• Your objective
Scan the records beneath this line for the line holding "(** ** Properties *)" and the line holding "has_colon (namespace nc1)", then transcribe exactly those two and all lines between.

[Supplied records Boundary: Start]

(* ===== verification/Namespace.v ===== *)
(** namespace.go: a view of the cache under a key prefix. *)
From Stdlib Require Import Ascii.
From S2P Require Import Prelude GoLib Serializer Config Shard Store Tags LockEngine HashRing Cluster Transport Broker Cache.

(** A NamespacedCache is a cache, here the address of its node, and a name. *)
Record NamespacedCache := MkNamespacedCache {
  nsCache : string;
  namespace : string;
}.

Definition WithNamespace (me ns : string) : NamespacedCache := MkNamespacedCache me ns.

Definition prefixKey (nc : NamespacedCache) (key : string) : string :=
  (namespace nc +:+ ":" +:+ key)%string.
Definition prefixTag (nc : NamespacedCache) (tag : string) : string :=
  (namespace nc +:+ ":" +:+ tag)%string.

Section Namespace.
Context {S V T : Type} `{Store S V T} (order : ClusterState -> list (string * NodeInfo)).

Definition NS_Set (nc : NamespacedCache) (key : string) (value : GoValue V) (ttl : Duration)
    (clk : Clock) :=
  Cache_Set order (nsCache nc) (prefixKey nc key) value ttl clk.

Definition NS_Get (nc : NamespacedCache) (key : string) (dest : Dest T) (clk : Clock) :=
  Cache_Get (nsCache nc) (prefixKey nc key) dest clk.

Definition NS_Delete (nc : NamespacedCache) (key : string) (clk : Clock) :=
  Cache_Delete order (nsCache nc) (prefixKey nc key) clk.

Definition NS_Exists (nc : NamespacedCache) (key : string) (clk : Clock) :=
  Cache_Exists (nsCache nc) (prefixKey nc key) clk.

Definition NS_TTL (nc : NamespacedCache) (key : string) (clk : Clock) :=
  Cache_TTL (nsCache nc) (prefixKey nc key) clk.

Definition NS_GetOrSet (nc : NamespacedCache) (key : string) (dest : Dest T) (ttl : Duration)
    (fn : M (result (GoValue V))) (clk : Clock) :=
  Cache_GetOrSet order (nsCache nc) (prefixKey nc key) dest ttl fn clk.

Definition NS_Incr (nc : NamespacedCache) (key : string) (delta : Z) (clk : Clock) :=
  Cache_Incr (nsCache nc) (prefixKey nc key) delta clk.

Definition NS_Decr (nc : NamespacedCache) (key : string) (delta : Z) (clk : Clock) :=
  Cache_Decr (nsCache nc) (prefixKey nc key) delta clk.

Definition NS_SetWithTags (nc : NamespacedCache) (key : string) (value : GoValue V) (ttl : Duration)
    (tgs : list string) (clk : Clock) :=
  Cache_SetWithTags order (nsCache nc) (prefixKey nc key) value ttl (prefixTag nc <$> tgs) clk.

Definition NS_InvalidateTag (nc : NamespacedCache) (setOrder : gset string -> list string)
    (tag : string) (clk : Clock) :=
  Cache_InvalidateTag order (nsCache nc) setOrder (prefixTag nc tag) clk.
End Namespace.

(** ** Prefixes *)

Lemma append_assoc (x y z : string) : ((x +:+ y) +:+ z = x +:+ (y +:+ z))%string.
Proof.
  induction x as [|c x IH]; [done|].
  change (String c ((x +:+ y) +:+ z) = String c (x +:+ (y +:+ z))). by rewrite IH.
Qed.

(** The first colon ends the namespace. *)
Lemma first_colon n1 n2 k1 k2 : has_colon n1 = false -> has_colon n2 = false ->
  (n1 +:+ ":" +:+ k1 = n2 +:+ ":" +:+ k2)%string -> n1 = n2 /\ k1 = k2.
Proof.
  revert n2. induction n1 as [|c n1 IH]; intros [|d n2] H1 H2 He; simpl in *.
  - by injection He.
  - injection He as <- _. done.
  - injection He as -> _. done.
  - injection He as -> He. apply orb_false_iff in H1 as [_ H1], H2 as [_ H2].
    destruct (IH n2 H1 H2 He) as [-> ->]. done.
Qed.

(** ** Properties *)

(** Isolation of namespaces. Two keys, or two tags, of namespaces whose names
    contain no colon meet in the cache only if both namespace and key agree, and
    no namespaced key is the empty key the cache rejects. *)
Theorem namespace_isolation nc1 nc2 k1 k2 :
  has_colon (namespace nc1) = false -> has_colon (namespace nc2) = false ->
  (prefixKey nc1 k1 = prefixKey nc2 k2 -> namespace nc1 = namespace nc2 /\ k1 = k2)
  /\ (prefixTag nc1 k1 = prefixTag nc2 k2 -> namespace nc1 = namespace nc2 /\ k1 = k2)
  /\ prefixKey nc1 k1 ≠ "".
Proof.
  intros H1 H2. split_and!; [by apply first_colon..|].
  unfold prefixKey. by destruct (namespace nc1).
Qed.

(** With a colon in its name a namespace is not isolated: the key b:c of
    namespace a is the key c of namespace a:b, so that each reads, overwrites
    and deletes the other's value. *)
Theorem namespace_colon_collision me a b c :
  prefixKey (WithNamespace me a) (b +:+ ":" +:+ c)
  = prefixKey (WithNamespace me (a +:+ ":" +:+ b)) c
  /\ prefixTag (WithNamespace me a) (b +:+ ":" +:+ c)
     = prefixTag (WithNamespace me (a +:+ ":" +:+ b)) c.
Proof.
  unfold prefixKey, prefixTag. cbn [namespace WithNamespace]. rewrite !append_assoc. done.
Qed.

Lemma namespace_isolation_witness :
  prefixKey (WithNamespace "" "users") "1" ≠ prefixKey (WithNamespace "" "orders") "1".
Proof.
  destruct (namespace_isolation (WithNamespace "" "users") (WithNamespace "" "orders") "1" "1")
    as (Hk & _ & _); [reflexivity..|]. intros [H _]%Hk. discriminate H.
Defined.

[Supplied records Boundary: End]

• Response below
(** ** Properties *)

(** Isolation of namespaces. Two keys, or two tags, of namespaces whose names
    contain no colon meet in the cache only if both namespace and key agree, and
    no namespaced key is the empty key the cache rejects. *)
Theorem namespace_isolation nc1 nc2 k1 k2 :
  has_colon (namespace nc1) = false -> has_colon (namespace nc2) = false ->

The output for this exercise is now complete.